**WHAT THE TASK ASKS**
Look below for the line containing "specialize (Hk _ eq_refl). carry Hp. apply guarded_bind." and the line containing "Section raw."; repeat exactly those two lines and all lines between them, and nothing else.

**RAW DATA**
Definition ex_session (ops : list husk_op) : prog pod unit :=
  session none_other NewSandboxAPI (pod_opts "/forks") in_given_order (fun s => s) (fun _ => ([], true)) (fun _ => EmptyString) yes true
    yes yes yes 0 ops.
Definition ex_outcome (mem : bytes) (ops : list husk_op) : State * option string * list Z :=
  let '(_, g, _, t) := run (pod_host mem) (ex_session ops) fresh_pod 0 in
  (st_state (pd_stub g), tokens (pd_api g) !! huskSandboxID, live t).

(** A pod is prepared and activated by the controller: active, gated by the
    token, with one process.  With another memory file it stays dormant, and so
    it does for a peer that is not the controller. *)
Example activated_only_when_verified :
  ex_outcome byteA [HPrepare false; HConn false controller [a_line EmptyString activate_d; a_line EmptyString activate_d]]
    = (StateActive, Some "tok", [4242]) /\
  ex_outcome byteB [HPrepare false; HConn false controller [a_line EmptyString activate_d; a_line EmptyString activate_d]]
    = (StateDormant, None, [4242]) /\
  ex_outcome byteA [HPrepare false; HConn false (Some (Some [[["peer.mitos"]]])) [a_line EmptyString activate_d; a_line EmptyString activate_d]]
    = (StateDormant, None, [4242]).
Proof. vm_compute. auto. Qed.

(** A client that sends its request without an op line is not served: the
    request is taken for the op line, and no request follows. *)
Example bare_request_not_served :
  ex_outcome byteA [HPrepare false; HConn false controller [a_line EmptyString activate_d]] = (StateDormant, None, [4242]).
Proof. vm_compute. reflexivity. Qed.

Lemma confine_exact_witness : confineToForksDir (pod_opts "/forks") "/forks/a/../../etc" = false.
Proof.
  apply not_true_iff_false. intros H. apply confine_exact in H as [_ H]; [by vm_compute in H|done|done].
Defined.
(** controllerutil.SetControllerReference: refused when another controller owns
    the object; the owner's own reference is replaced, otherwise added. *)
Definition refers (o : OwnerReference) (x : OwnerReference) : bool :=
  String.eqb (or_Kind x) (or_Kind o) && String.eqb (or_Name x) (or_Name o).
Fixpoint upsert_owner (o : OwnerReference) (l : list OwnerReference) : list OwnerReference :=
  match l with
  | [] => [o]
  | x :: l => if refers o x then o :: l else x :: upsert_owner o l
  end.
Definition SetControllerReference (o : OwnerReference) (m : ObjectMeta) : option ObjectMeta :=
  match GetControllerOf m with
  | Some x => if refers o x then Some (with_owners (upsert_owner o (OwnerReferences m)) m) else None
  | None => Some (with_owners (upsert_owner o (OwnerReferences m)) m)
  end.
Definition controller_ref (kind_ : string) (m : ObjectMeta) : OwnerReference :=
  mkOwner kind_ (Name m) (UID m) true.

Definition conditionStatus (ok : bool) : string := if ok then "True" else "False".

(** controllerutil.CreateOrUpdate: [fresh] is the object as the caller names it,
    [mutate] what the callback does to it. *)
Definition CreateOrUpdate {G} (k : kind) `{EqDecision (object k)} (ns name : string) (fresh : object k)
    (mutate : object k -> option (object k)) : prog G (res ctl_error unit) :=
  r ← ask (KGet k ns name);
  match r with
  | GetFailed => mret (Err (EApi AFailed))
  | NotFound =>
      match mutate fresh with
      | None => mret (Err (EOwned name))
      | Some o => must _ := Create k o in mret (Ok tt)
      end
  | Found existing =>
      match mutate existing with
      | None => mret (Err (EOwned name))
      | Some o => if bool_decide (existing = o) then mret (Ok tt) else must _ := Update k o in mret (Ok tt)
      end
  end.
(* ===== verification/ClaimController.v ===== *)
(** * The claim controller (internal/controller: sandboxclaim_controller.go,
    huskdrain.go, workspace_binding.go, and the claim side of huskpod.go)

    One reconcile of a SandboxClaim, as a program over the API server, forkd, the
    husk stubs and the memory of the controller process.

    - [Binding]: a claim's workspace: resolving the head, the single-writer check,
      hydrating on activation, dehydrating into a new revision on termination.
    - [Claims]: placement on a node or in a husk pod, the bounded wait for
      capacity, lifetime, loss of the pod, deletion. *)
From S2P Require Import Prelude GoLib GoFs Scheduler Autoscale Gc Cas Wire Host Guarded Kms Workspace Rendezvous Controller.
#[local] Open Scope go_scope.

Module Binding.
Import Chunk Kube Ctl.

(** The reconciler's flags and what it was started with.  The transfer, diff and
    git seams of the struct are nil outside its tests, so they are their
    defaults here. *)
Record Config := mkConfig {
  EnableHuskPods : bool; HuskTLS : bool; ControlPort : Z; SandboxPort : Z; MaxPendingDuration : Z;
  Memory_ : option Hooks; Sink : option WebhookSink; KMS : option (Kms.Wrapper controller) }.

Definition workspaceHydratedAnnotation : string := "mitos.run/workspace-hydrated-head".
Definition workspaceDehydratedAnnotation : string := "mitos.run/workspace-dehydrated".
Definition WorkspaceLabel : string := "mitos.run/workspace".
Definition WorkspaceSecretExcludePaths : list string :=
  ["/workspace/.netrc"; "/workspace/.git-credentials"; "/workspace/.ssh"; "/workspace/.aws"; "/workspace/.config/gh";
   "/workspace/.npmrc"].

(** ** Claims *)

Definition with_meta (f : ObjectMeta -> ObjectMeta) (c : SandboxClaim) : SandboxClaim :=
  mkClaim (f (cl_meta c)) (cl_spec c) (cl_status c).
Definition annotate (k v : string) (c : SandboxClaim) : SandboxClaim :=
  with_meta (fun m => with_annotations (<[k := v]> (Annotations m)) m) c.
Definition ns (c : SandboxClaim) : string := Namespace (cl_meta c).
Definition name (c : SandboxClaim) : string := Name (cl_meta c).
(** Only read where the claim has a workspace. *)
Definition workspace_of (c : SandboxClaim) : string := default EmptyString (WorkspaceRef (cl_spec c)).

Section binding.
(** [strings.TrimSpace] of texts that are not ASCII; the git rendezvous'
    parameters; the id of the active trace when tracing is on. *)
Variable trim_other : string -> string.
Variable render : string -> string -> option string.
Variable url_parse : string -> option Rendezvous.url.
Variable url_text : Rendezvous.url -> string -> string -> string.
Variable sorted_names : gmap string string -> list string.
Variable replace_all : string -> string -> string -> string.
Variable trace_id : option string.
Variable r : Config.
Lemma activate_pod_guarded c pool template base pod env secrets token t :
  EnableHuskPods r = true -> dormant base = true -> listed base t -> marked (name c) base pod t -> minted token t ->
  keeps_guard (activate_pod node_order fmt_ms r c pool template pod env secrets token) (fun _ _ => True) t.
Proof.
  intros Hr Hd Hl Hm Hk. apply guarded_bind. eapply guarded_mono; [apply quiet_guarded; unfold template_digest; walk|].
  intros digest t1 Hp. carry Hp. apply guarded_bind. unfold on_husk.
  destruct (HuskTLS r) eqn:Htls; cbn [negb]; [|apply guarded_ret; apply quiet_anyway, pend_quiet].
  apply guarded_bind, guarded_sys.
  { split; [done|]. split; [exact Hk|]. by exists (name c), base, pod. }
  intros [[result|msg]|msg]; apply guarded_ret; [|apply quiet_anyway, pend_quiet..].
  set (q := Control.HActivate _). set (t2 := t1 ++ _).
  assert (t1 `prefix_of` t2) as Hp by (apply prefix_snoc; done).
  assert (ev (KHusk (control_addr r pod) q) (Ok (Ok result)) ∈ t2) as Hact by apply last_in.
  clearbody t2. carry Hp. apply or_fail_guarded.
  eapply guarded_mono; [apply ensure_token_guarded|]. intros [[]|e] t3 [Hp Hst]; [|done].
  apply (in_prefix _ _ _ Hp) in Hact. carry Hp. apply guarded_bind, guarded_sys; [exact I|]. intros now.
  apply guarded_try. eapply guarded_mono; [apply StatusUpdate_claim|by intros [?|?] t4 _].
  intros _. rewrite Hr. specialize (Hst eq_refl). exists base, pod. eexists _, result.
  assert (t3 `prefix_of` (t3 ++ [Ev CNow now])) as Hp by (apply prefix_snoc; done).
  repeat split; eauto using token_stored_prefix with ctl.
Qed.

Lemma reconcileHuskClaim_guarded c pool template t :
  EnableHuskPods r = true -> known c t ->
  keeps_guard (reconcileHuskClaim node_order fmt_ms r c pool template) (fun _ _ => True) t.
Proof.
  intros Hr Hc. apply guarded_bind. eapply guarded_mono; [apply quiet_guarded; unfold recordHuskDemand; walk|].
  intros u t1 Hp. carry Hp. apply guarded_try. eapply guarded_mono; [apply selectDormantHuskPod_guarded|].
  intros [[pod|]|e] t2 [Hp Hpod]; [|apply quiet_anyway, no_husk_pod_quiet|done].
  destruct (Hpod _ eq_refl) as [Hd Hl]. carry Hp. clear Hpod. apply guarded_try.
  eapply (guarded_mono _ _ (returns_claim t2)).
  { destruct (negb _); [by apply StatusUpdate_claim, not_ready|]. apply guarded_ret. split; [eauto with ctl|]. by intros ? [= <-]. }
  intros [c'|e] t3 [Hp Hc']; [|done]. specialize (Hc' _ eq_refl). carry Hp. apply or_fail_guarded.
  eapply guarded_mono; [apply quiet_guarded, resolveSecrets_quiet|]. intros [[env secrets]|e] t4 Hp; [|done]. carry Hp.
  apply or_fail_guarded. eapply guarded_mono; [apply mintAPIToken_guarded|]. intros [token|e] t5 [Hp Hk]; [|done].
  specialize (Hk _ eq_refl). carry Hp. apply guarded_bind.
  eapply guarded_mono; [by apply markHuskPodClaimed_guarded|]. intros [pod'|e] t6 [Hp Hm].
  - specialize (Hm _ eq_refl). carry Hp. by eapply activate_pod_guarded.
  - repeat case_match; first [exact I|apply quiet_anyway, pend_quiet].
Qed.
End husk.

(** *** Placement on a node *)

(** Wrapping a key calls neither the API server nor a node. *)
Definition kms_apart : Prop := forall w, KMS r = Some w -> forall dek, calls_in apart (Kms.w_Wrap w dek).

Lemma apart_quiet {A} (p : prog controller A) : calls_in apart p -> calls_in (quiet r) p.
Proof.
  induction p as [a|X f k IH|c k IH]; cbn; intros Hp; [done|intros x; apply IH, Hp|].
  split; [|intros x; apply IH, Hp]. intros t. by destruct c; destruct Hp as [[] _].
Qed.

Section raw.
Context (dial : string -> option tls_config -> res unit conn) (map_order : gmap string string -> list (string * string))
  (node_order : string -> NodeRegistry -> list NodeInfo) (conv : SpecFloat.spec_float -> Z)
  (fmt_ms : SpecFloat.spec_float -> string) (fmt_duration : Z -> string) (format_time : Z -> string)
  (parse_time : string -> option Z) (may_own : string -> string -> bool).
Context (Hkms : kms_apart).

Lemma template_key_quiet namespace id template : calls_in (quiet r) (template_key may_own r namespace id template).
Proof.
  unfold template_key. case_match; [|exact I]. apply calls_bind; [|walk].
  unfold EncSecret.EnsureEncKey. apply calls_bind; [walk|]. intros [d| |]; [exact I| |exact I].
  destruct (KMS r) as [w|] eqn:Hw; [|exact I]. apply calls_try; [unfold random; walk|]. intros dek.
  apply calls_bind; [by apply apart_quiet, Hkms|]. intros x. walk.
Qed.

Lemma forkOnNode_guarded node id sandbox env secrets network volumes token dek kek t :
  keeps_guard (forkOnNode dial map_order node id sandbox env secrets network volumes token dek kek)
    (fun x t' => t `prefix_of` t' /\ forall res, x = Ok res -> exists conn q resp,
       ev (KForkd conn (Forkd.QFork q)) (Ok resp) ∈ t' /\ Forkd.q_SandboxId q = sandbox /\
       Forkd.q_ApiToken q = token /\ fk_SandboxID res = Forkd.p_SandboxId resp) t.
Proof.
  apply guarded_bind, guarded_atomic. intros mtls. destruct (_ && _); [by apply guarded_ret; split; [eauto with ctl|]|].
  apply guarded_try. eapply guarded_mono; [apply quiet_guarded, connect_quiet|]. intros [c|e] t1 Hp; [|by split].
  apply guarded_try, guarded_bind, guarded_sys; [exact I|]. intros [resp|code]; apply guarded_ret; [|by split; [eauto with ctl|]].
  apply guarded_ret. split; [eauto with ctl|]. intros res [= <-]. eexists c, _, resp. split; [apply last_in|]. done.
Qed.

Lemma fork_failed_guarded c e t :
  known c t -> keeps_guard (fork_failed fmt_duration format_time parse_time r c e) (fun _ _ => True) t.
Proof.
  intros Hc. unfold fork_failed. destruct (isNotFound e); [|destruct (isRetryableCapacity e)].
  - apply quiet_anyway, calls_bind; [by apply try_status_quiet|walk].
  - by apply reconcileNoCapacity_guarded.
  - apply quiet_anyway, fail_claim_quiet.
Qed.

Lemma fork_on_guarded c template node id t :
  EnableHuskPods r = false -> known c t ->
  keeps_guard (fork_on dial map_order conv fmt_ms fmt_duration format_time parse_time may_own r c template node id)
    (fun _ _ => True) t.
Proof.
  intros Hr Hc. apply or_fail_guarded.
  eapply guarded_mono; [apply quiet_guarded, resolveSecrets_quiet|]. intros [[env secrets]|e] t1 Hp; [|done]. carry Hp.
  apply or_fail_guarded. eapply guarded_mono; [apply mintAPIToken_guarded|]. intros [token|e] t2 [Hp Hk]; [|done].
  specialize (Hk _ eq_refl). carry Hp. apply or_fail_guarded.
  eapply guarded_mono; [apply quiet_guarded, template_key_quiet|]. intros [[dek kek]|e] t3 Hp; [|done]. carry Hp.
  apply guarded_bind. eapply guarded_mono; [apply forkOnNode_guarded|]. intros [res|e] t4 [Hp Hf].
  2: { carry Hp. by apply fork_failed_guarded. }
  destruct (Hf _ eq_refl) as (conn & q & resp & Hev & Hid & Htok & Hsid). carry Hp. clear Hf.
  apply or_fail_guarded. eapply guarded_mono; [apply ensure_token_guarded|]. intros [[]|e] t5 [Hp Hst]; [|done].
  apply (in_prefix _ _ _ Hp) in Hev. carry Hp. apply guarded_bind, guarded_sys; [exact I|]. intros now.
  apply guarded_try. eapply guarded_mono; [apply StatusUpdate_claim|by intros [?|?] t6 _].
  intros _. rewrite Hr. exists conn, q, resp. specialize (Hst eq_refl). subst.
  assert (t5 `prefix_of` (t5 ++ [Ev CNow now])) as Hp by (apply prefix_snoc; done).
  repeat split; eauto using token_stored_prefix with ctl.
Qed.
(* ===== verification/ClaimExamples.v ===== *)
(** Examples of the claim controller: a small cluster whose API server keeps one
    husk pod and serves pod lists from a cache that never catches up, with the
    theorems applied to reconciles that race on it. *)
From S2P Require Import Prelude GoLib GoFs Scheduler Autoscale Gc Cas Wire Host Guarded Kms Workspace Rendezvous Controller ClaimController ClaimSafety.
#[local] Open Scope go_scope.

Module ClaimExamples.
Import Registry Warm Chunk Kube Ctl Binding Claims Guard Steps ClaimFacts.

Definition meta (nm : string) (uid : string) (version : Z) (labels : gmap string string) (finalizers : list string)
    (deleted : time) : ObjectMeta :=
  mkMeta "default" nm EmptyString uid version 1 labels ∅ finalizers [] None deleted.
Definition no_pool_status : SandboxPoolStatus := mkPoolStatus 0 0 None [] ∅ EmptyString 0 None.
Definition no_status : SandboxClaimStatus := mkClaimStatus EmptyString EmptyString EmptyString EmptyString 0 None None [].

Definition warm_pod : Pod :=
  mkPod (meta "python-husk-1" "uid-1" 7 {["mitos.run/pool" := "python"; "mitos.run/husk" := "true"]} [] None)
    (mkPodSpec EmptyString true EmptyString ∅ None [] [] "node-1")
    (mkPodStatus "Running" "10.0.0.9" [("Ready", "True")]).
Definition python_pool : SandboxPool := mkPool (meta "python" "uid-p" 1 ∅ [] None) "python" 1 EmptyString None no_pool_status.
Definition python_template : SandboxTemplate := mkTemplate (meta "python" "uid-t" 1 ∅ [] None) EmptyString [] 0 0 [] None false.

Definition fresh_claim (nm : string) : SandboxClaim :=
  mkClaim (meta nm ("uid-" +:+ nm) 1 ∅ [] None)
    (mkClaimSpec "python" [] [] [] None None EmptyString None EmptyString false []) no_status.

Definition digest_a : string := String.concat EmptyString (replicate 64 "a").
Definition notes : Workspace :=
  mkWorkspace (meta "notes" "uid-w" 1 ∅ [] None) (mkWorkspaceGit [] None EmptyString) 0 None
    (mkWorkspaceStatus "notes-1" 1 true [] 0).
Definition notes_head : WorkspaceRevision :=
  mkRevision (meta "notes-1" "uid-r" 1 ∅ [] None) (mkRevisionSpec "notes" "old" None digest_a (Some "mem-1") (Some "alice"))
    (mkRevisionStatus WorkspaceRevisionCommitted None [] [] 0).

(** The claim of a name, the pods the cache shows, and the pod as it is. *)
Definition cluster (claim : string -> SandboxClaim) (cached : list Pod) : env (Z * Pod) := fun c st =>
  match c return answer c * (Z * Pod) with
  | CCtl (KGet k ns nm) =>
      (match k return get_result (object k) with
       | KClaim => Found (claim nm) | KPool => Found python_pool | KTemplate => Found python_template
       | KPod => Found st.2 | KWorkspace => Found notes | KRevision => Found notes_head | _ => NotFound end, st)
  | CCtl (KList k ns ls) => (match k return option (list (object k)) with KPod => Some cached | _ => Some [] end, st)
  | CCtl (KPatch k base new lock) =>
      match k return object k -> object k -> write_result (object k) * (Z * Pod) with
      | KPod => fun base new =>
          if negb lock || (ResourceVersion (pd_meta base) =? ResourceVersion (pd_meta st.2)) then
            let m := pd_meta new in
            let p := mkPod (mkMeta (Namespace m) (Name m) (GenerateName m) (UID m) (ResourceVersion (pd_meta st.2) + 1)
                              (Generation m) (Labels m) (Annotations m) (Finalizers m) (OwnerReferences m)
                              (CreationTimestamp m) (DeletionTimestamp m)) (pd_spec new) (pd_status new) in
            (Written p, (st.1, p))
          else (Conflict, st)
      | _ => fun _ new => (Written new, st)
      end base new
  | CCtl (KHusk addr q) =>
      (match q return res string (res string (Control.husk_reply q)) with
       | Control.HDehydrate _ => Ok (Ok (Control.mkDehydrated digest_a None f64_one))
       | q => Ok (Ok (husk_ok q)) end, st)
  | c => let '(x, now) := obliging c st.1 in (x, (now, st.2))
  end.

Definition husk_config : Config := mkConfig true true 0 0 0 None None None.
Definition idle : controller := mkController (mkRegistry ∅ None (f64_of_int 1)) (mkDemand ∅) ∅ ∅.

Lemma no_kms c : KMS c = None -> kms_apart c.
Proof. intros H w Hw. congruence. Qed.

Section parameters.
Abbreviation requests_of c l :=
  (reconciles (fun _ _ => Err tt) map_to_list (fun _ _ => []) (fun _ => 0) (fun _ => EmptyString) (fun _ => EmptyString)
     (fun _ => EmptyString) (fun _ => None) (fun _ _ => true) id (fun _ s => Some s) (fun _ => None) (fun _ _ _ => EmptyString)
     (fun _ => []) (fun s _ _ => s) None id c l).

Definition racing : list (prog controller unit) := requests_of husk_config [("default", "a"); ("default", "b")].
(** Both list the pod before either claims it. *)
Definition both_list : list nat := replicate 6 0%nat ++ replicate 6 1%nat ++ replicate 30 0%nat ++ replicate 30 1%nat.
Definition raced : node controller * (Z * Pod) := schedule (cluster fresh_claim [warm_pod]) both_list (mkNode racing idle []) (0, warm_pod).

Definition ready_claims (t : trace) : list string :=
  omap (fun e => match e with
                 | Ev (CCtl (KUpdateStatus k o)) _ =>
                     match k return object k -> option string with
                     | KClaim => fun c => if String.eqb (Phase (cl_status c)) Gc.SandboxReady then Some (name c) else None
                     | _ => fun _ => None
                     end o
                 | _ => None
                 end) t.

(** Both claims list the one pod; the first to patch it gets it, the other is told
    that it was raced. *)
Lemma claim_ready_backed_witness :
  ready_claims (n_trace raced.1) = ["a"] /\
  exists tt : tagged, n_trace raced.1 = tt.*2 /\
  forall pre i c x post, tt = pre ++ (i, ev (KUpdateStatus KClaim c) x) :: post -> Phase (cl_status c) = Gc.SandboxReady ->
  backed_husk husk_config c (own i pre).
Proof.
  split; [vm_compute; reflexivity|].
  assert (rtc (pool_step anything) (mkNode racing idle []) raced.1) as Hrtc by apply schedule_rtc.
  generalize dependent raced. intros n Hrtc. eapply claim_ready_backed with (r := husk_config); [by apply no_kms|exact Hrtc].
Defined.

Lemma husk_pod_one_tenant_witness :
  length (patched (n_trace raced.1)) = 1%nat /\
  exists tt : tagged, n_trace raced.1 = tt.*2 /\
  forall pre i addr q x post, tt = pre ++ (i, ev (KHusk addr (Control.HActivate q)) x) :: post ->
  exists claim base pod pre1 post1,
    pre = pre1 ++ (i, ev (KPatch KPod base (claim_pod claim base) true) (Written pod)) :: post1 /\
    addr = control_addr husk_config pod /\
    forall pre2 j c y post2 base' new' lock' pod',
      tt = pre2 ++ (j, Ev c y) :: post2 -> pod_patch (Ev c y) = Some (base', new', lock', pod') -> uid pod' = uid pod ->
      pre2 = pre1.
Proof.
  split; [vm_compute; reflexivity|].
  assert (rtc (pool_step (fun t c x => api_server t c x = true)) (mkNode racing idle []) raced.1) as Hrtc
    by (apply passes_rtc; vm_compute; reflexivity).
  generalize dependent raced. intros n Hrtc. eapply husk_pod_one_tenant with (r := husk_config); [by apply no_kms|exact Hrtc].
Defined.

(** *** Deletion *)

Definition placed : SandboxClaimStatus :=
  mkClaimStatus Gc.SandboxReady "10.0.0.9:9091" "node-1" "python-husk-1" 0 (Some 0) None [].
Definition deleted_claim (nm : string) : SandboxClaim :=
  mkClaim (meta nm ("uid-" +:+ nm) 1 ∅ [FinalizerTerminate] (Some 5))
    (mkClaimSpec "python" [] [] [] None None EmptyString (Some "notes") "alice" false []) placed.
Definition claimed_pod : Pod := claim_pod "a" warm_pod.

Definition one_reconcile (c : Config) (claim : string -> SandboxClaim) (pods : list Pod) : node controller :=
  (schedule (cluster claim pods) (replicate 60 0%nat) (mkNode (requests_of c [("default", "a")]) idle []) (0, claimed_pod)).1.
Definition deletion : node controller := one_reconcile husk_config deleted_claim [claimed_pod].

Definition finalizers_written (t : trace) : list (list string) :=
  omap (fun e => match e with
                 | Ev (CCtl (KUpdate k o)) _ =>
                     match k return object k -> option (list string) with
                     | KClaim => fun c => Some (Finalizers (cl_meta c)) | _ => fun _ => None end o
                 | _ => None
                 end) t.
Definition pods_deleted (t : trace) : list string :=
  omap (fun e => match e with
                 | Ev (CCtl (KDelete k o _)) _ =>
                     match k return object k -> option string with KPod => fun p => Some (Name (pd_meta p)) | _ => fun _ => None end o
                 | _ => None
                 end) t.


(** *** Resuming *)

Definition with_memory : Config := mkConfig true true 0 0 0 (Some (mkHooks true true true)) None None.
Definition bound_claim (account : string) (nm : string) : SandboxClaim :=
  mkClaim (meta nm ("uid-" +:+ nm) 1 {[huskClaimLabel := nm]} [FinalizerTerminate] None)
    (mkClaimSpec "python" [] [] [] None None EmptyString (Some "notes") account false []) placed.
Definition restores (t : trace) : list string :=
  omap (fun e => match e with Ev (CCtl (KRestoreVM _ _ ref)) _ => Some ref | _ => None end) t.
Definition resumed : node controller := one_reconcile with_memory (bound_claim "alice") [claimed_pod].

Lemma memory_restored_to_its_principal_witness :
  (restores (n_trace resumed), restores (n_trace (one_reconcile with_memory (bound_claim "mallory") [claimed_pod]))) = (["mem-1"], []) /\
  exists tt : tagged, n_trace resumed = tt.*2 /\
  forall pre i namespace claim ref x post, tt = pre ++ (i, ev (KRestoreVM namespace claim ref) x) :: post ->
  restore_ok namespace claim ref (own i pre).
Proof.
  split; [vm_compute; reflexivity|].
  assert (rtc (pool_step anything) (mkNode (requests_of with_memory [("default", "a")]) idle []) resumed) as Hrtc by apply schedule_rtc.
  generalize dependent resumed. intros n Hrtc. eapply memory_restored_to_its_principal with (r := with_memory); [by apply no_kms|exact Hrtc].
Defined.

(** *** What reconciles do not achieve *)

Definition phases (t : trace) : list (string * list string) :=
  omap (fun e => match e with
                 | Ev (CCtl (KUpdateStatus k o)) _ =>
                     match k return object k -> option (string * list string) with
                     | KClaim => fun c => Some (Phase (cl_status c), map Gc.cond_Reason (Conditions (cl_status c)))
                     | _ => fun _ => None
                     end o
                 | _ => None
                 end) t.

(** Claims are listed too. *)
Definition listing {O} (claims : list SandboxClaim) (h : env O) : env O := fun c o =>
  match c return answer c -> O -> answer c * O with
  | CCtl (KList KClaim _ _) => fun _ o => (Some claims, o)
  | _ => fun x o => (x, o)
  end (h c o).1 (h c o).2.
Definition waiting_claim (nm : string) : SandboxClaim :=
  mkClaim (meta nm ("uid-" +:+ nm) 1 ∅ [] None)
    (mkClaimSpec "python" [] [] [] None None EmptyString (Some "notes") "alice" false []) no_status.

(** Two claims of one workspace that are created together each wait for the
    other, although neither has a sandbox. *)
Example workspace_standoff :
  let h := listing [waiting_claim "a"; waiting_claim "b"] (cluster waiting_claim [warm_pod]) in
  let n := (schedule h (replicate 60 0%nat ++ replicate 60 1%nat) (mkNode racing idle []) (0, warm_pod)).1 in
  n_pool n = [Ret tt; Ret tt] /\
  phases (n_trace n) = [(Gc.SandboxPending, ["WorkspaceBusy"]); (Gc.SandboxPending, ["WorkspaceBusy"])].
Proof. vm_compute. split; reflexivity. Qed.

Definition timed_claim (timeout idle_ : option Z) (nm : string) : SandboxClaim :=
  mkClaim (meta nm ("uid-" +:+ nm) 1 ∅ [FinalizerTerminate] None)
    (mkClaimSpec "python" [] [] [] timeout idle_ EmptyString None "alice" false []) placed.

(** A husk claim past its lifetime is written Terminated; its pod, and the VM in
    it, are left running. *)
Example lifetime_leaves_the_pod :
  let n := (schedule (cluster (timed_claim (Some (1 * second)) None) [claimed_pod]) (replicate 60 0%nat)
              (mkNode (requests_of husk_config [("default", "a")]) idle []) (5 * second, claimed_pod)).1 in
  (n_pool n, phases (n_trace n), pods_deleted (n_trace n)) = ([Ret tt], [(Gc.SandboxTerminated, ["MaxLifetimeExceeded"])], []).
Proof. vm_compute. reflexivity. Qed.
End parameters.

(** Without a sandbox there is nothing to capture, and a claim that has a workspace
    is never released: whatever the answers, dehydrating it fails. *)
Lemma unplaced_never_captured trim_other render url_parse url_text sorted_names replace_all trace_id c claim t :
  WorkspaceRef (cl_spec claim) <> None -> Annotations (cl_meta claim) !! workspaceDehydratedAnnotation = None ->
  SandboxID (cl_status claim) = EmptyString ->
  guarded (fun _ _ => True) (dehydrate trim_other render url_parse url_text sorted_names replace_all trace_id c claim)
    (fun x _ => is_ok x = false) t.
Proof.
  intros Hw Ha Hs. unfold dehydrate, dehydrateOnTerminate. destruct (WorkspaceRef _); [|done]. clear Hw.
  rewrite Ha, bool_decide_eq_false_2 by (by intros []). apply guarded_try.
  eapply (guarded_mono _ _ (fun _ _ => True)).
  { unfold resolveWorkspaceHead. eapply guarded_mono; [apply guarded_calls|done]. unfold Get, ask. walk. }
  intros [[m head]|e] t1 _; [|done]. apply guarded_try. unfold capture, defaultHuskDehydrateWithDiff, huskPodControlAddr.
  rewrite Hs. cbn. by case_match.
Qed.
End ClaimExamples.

**ANSWER TO THE PROBLEM**
  specialize (Hk _ eq_refl). carry Hp. apply guarded_bind.
  eapply guarded_mono; [by apply markHuskPodClaimed_guarded|]. intros [pod'|e] t6 [Hp Hm].
  - specialize (Hm _ eq_refl). carry Hp. by eapply activate_pod_guarded.
  - repeat case_match; first [exact I|apply quiet_anyway, pend_quiet].
Qed.
End husk.

(** *** Placement on a node *)

(** Wrapping a key calls neither the API server nor a node. *)
Definition kms_apart : Prop := forall w, KMS r = Some w -> forall dek, calls_in apart (Kms.w_Wrap w dek).

Lemma apart_quiet {A} (p : prog controller A) : calls_in apart p -> calls_in (quiet r) p.
Proof.
  induction p as [a|X f k IH|c k IH]; cbn; intros Hp; [done|intros x; apply IH, Hp|].
  split; [|intros x; apply IH, Hp]. intros t. by destruct c; destruct Hp as [[] _].
Qed.

Section raw.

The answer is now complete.